◆ YOUR TASK
Set out each line from the following listing that includes the word "apply".
───
(** [getModeLabel] *)
Definition getModeLabel (s : Hooks) : string :=
  match mode s with
  | work => "Focus Time"
  | shortBreak => "Short Break"
  | longBreak => "Long Break"
  end.

(** [hay.includes(needle)] *)
Fixpoint includes (hay needle : string) : bool :=
  String.prefix needle hay
  || match hay with
     | EmptyString => false
     | String _ hay' => includes hay' needle
     end.

(** The colour class of the countdown text. *)
Definition timeTextClass (s : Hooks) : string :=
  if includes (getModeColor s) "red" then "text-red-400"
  else if includes (getModeColor s) "green" then "text-green-400"
  else "text-blue-400".

(** The value of a [TimerMode] as the string it is at run time. *)
Definition modeName (m : TimerMode) : string :=
  match m with
  | work => "work"
  | shortBreak => "shortBreak"
  | longBreak => "longBreak"
  end.

(** The progress circle's [stroke]: a reference to a gradient by id. *)
Definition progressStrokeId (s : Hooks) : string :=
  ("gradient-" ++ modeName (mode s))%string.

(** The ids of the [linearGradient] elements in [defs]. *)
Definition gradientIds : list string :=
  ["gradient-work"%string; "gradient-shortBreak"%string;
   "gradient-longBreak"%string].

(** The decimal digit [d] as a character. *)
Definition digit (d : Z) : ascii := ascii_of_nat (48 + Z.to_nat d).

(** ** The progress value in double precision *)

(** JavaScript evaluates [getProgress] in IEEE binary64.  This module has
    the function as the engine computes it, on Rocq's primitive floats
    (hardware binary64, round to nearest even). *)
Module Binary64.

(** The double holding a positive integer; exact below [2^53]. *)
Fixpoint ofPositive (p : positive) : PrimFloat.float :=
  match p with
  | xH => PrimFloat.one
  | xO p' => PrimFloat.mul PrimFloat.two (ofPositive p')
  | xI p' =>
      PrimFloat.add (PrimFloat.mul PrimFloat.two (ofPositive p'))
        PrimFloat.one
  end.

(** The double holding the integer [z]. *)
Definition number (z : Z) : PrimFloat.float :=
  match z with
  | Z0 => PrimFloat.zero
  | Zpos p => ofPositive p
  | Zneg p => PrimFloat.opp (ofPositive p)
  end.

(** [getProgress], operation for operation. *)
Definition getProgress (s : Hooks) : PrimFloat.float :=
  let totalDuration := number WORK_DURATION in
  let totalDuration :=
    if TimerMode_eqb (mode s) shortBreak then number SHORT_BREAK_DURATION
    else totalDuration in
  let totalDuration :=
    if TimerMode_eqb (mode s) longBreak then number LONG_BREAK_DURATION
    else totalDuration in
  PrimFloat.mul
    (PrimFloat.div (PrimFloat.sub totalDuration (number (timeLeft s)))
       totalDuration)
    (number 100).

(** The rational number a finite double stands for: sign, mantissa and
    binary exponent. *)
Definition value (f : PrimFloat.float) : option Q :=
  match FloatOps.Prim2SF f with
  | SpecFloat.S754_zero _ => Some 0%Q
  | SpecFloat.S754_finite sign m e =>
      let magnitude :=
        if 0 <=? e then inject_Z (Zpos m * 2 ^ e)
        else (Zpos m # Pos.pow 2 (Z.to_pos (- e))) in
      Some (if sign then (- magnitude)%Q else magnitude)
  | _ => None
  end.

(** Whether, in mode [m] with [t] seconds left, the double returned is
    within a relative error of [2^-52] of the exact percentage. *)
Definition percentageRounded (m : TimerMode) (t : Z) : bool :=
  let s := mkHooks t false m 0 0 in
  match value (getProgress s) with
  | Some v =>
      Qle_bool
        (Qabs (v - inject_Z 100 * progressFraction s))
        (inject_Z 100 * progressFraction s * (1 # 2 ^ 52))
  | None => false
  end.

End Binary64.

(** ** Basic facts *)

(** A boolean check that holds on every number below a bound holds for
    each of them. *)
Lemma forall_below (P : Z -> bool) (b : nat) :
  forallb P (map Z.of_nat (seq 0 b)) = true ->
  forall n : Z, 0 <= n < Z.of_nat b -> P n = true.
Proof.
  intros Hall n Hn. rewrite forallb_forall in Hall. apply Hall.
  rewrite <- (Z2Nat.id n) by lia.
  apply in_map. apply in_seq. lia.
Qed.

Lemma modeDuration_pos (m : TimerMode) : 0 < modeDuration m.
Proof. destruct m; simpl; lia. Qed.

(** With sound available the handler returns normally, having started the
    oscillator once. *)
Lemma handleTimerComplete_returns (s : Hooks) :
  exists tr,
    handleTimerComplete s AudioAvailable = (tr, Normal tt) /\
    tones tr = 1%nat /\
    forall s0 : Hooks,
      mode s0 = mode s ->
      completedSessions s0 = completedSessions s ->
      totalSessions s0 = totalSessions s ->
      commit tr s0 = afterCompletion s.
Proof.
  unfold handleTimerComplete, afterCompletion.
  destruct (mode s) eqn:Hm.
  - cbv zeta.
    destruct (Z.rem (completedSessions s + 1) 4 =? 0);
      eexists; (split; [reflexivity | split; [reflexivity |]]);
      intros; reflexivity.
  - eexists; split; [reflexivity | split; [reflexivity |]].
    intros s0 _ Hc Ht. cbn. now rewrite Hc, Ht.
  - eexists; split; [reflexivity | split; [reflexivity |]].
    intros s0 _ Hc Ht. cbn. now rewrite Hc, Ht.
Qed.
───
◆ EXERCISE RESULT
  intros Hall n Hn. rewrite forallb_forall in Hall. apply Hall.
  apply in_map. apply in_seq. lia.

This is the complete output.